The Bloody Chamber, Wise Children, Fireworks

Summary

In The Bloody Chamber, Carter's famous collection of deeply unsettling stories inspired by fairy tales, a Beauty is turned into a Beast and Little Red Riding's grandmother is stoned to death as a witch; a young music student is swept off her feet in Paris by a middle-aged aristocrat and transported to his ancestral abode to re-enact the story of Bluebeard against a sumptuous fin de siècle background; a British soldier on a cycling holiday in Transylvania in the summer of 1914 finds himself the guest of an alluring female vampire.
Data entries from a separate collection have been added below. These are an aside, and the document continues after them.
Lemma failLocked_size (r : Runtime) e : same_size r (failLocked r e).
Proof. unfold failLocked, stopLocked. by destruct (r_lastErr r), (r_stopped r). Qed.
Lemma runCommandsLocked_size (r : Runtime) : same_size r (runCommandsLocked r).
Proof.
  assert (Hbatch : forall results (r : Runtime), same_size r (batch_results r results)).
  { induction results as [|[e [x|]] results IH]; intros r'; cbn [batch_results]; [done|apply failLocked_size|].
    etransitivity; [|apply IH]. by destruct e. }
  assert (Hone : forall (r : Runtime) c, same_size r (runCommandLocked r c)).
  { intros r' c. unfold runCommandLocked, stopLocked. destruct (cmd_quit c); [by destruct (r_stopped _)|].
    destruct (cmd_children c); apply Hbatch. }
  unfold runCommandsLocked. generalize (r_commands r) at 1. intros cs. revert r.
  induction cs as [|c cs IH]; intros r; cbn [runCommands]; [done|]. destruct (r_stopped r); [done|].
  etransitivity; [|apply IH]. exact (Hone (set_work r (r_queue r) cs) c).
Qed.
Lemma reconcileLocked_size (r : Runtime) : same_size r (reconcileLocked ops order r).
Proof.
  assert (Hfold : forall {A} (f : Runtime -> A -> Runtime) l (r : Runtime),
    (forall r a, same_size r (f r a)) -> same_size r (fold_left f l r)).
  { intros A f l. induction l as [|a l IH]; intros r' Hf; cbn; [done|]. etransitivity; [apply Hf|by apply IH]. }
  unfold reconcileLocked. destruct (r_stopped r); [done|]. destruct (check_specs _ _) as [e|declared]; [apply failLocked_size|].
  etransitivity; [|apply Hfold].
  - unfold drop_undeclared. apply Hfold. intros r' s. by case_bool_decide.
  - intros r' s. destruct (declare_keeps r' s) as [(_ & H1 & H2 & _ & _ & _ & H3 & _) _]. by split_and!.
Qed.
Lemma renderLocked_size (r r' : Runtime) : renderLocked ops r = Ok r' -> same_size r r'.
Proof.
  unfold renderLocked. destruct (r_model r) as [m|]; [|by intros [= <-]]. destruct (m_View _ ops m) as [n|].
  - destruct (Renderer_Render _ _ _ _) as [[rd f]| |]; [|done..]. by intros [= <-].
  - intros [= <-]. apply failLocked_size.
Qed.
Lemma processQueue_size fuel : forall (r r' : Runtime) log,
  processQueue ops order fuel r = Some (Ok (r', log)) -> same_size r r'.
Proof.
  induction fuel as [|fuel IH]; intros r r' log; cbn [processQueue];
    (destruct (r_queue r) as [|e q]; [by intros [= <- <-]|]); (destruct (r_stopped r); [by intros [= <- <-]|]);
    (destruct (r_model r) as [m|]; [|by intros [= <- <-]]); [done|].
  unfold process_event. destruct (m_Update _ ops m e) as [m' c].
  destruct (renderLocked ops _) as [r1| |] eqn:H1; [|done..].
  destruct (processQueue ops order fuel r1) as [[[r2 log2]| |]|] eqn:H2; [|done..]. intros [= <- <-].
  etransitivity; [|by eapply IH]. etransitivity; [|by apply renderLocked_size].
  etransitivity; [|apply reconcileLocked_size]. etransitivity; [|apply runCommandsLocked_size]. done.
Qed.

(** A session has ended exactly when there was an error or a [Quit]. *)
Definition well (r : Runtime) : Prop := r_stopped r = bool_decide (is_Some (r_lastErr r)) || r_quit r.

Lemma failLocked_well (r : Runtime) e : well (failLocked r e).
Proof. unfold failLocked, stopLocked, well. by destruct (r_lastErr r) eqn:He; cbn; destruct (r_stopped r) eqn:H; cbn; rewrite ?H, ?He. Qed.
Lemma runCommandsLocked_well (r : Runtime) : well r -> well (runCommandsLocked r).
Proof.
  assert (Hbatch : forall results (r : Runtime), well r -> well (batch_results r results)).
  { induction results as [|[e [x|]] results IH]; intros r' Hr; cbn [batch_results]; [done|apply failLocked_well|].
    apply IH. by destruct e. }
  assert (Hone : forall (r : Runtime) c, well r -> well (runCommandLocked r c)).
  { intros r' c Hr. unfold runCommandLocked, stopLocked. destruct (cmd_quit c); [cbn; unfold well; by destruct (r_stopped r') eqn:H; cbn; rewrite ?H, orb_true_r|].
    destruct (cmd_children c); by apply Hbatch. }
  unfold runCommandsLocked. generalize (r_commands r) at 1. intros cs. revert r.
  induction cs as [|c cs IH]; intros r Hr; cbn [runCommands]; [exact Hr|]. destruct (r_stopped r); [exact Hr|].
  apply IH, Hone, Hr.
Qed.
Lemma reconcileLocked_well (r : Runtime) : well r -> well (reconcileLocked ops order r).
Proof.
  intros Hr. assert (Hfold : forall {A} (f : Runtime -> A -> Runtime) l (r : Runtime),
    (forall r a, well r -> well (f r a)) -> well r -> well (fold_left f l r)).
  { intros A f l. induction l as [|a l IH]; intros r' Hf H; cbn; [done|]. apply IH, Hf; auto. }
  unfold reconcileLocked. destruct (r_stopped r); [done|]. destruct (check_specs _ _) as [e|declared]; [apply failLocked_well|].
  apply Hfold; [|apply Hfold; [|done]].
  - intros r' s H. unfold declare. cbv zeta. destruct (match r_subs r' !! _ with Some _ => _ | None => _ end); [done|]. by destruct (_ || _).
  - intros r' s H. by case_bool_decide.
Qed.
Lemma renderLocked_well (r r' : Runtime) : well r -> renderLocked ops r = Ok r' -> well r'.
Proof.
  intros Hr. unfold renderLocked. destruct (r_model r) as [m|]; [|by intros [= <-]]. destruct (m_View _ ops m) as [n|].
  - destruct (Renderer_Render _ _ _ _) as [[rd f]| |]; [|done..]. by intros [= <-].
  - intros [= <-]. apply failLocked_well.
Qed.
Lemma processQueue_well fuel : forall (r r' : Runtime) log,
  well r -> processQueue ops order fuel r = Some (Ok (r', log)) -> well r'.
Proof.
  induction fuel as [|fuel IH]; intros r r' log Hr; cbn [processQueue];
    (destruct (r_queue r) as [|e q]; [by intros [= <- <-]|]); (destruct (r_stopped r) eqn:Hs; [by intros [= <- <-]|]);
    (destruct (r_model r) as [m|]; [|by intros [= <- <-]]); [done|].
  unfold process_event. destruct (m_Update _ ops m e) as [m' c].
  destruct (renderLocked ops _) as [r1| |] eqn:H1; [|done..].
  destruct (processQueue ops order fuel r1) as [[[r2 log2]| |]|] eqn:H2; [|done..]. intros [= <- <-].
  eapply IH; [|exact H2]. eapply renderLocked_well; [|exact H1]. by apply reconcileLocked_well, runCommandsLocked_well.
Qed.
Definition key_meaning {D} (k : keyboard.Event) : option (@app.Event D) :=
  if keyboard.Mouse k then
    let action := mouseActions (keyboard.Type_ k) in
    if action =? 0 then None
    else Some (app.MouseEvent (keyboard.MouseX k) (keyboard.MouseY k) (if left_button (keyboard.Type_ k) then MouseButtonLeft else MouseButtonNone) action)
  else (fun key => app.KeyEvent key (keyboard.Shift k) (keyboard.Ctrl k) (keyboard.Alt k) (keyboard.Cmd k)) <$>
         key_name (keyboard.Type_ k) (keyboard.Ch k).

(** What the application is given of a key, by way of the host's encoder and the guest's
    decoder. *)
Definition through_host {D} (dst : bytes) (k : keyboard.Event) : option (@app.Event D) :=
  match mapInput k with
  | Some e => match rbind (AppendEvent dst e) DecodeEvent with Ok e => cleanEvent e | _ => None end
  | None => None
  end.

(** (a key keeps its meaning): whatever the keyboard parser makes of a viewer's
    typing arrives in the guest's application as the same key, character or mouse
    action with the same modifiers and position, whatever the buffer held; what
    has no meaning there is not sent. *)
Theorem typed_key_meaning {D} dst (k : keyboard.Event) :
  is_i32 (keyboard.Ch k) -> is_u16 (keyboard.MouseX k) -> is_u16 (keyboard.MouseY k) ->
  @through_host D dst k = key_meaning k.
Proof.
  intros Hc Hx Hy. unfold through_host, key_meaning. pose proof (mapInput_wf k) as Hwf.
  destruct (mapInput k) as [e|] eqn:He.
  - specialize (Hwf e Hc Hx Hy eq_refl). rewrite AppendEvent_wire. cbn [rbind]. rewrite DecodeEvent_wire by done.
    unfold mapInput in He. destruct (keyboard.Mouse k).
    + destruct (mouseActions _ =? 0); [done|]. by injection He as <-.
    + destruct k as [[] ch [] [] [] [] mouse x y]; cbn in He |- *; try done; by injection He as <-.
  - unfold mapInput in He. destruct (keyboard.Mouse k); [by destruct (mouseActions _ =? 0)|].
    by destruct (keyboard.Type_ k).
Qed.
By contrast, in Wise Children, Carter's last novel), the comic, the bawdy and the life-enhancing prevail. An irrepressible elderly lady recalls the many colourful decades she and her sister spent as vaudeville performers - a tale as full of twins and mistaken identities as any plot of Shake- speare's. The early collection, Fireworks, reveals Carter taking her first forays into the fantastic writing that was to become her unforgettable legacy. The Everyman's Library omnibus gathers the best of Angela Carter in one astonishing volume.

Reviews

  • She writes a prose that lends itself to magnificent set pieces of fastidious sensuality
    Ian McEwan

About the author

Angela Carter

Angela Carter was born in 1940. She lived in Japan, the United States and Australia. Her first novel, Shadow Dance, was published in 1965. Her next book, The Magic Toyshop, won the John Llewllyn Rhys Prize and the next, Several Perceptions, the Somerset Maugham Award. She died in February 1992.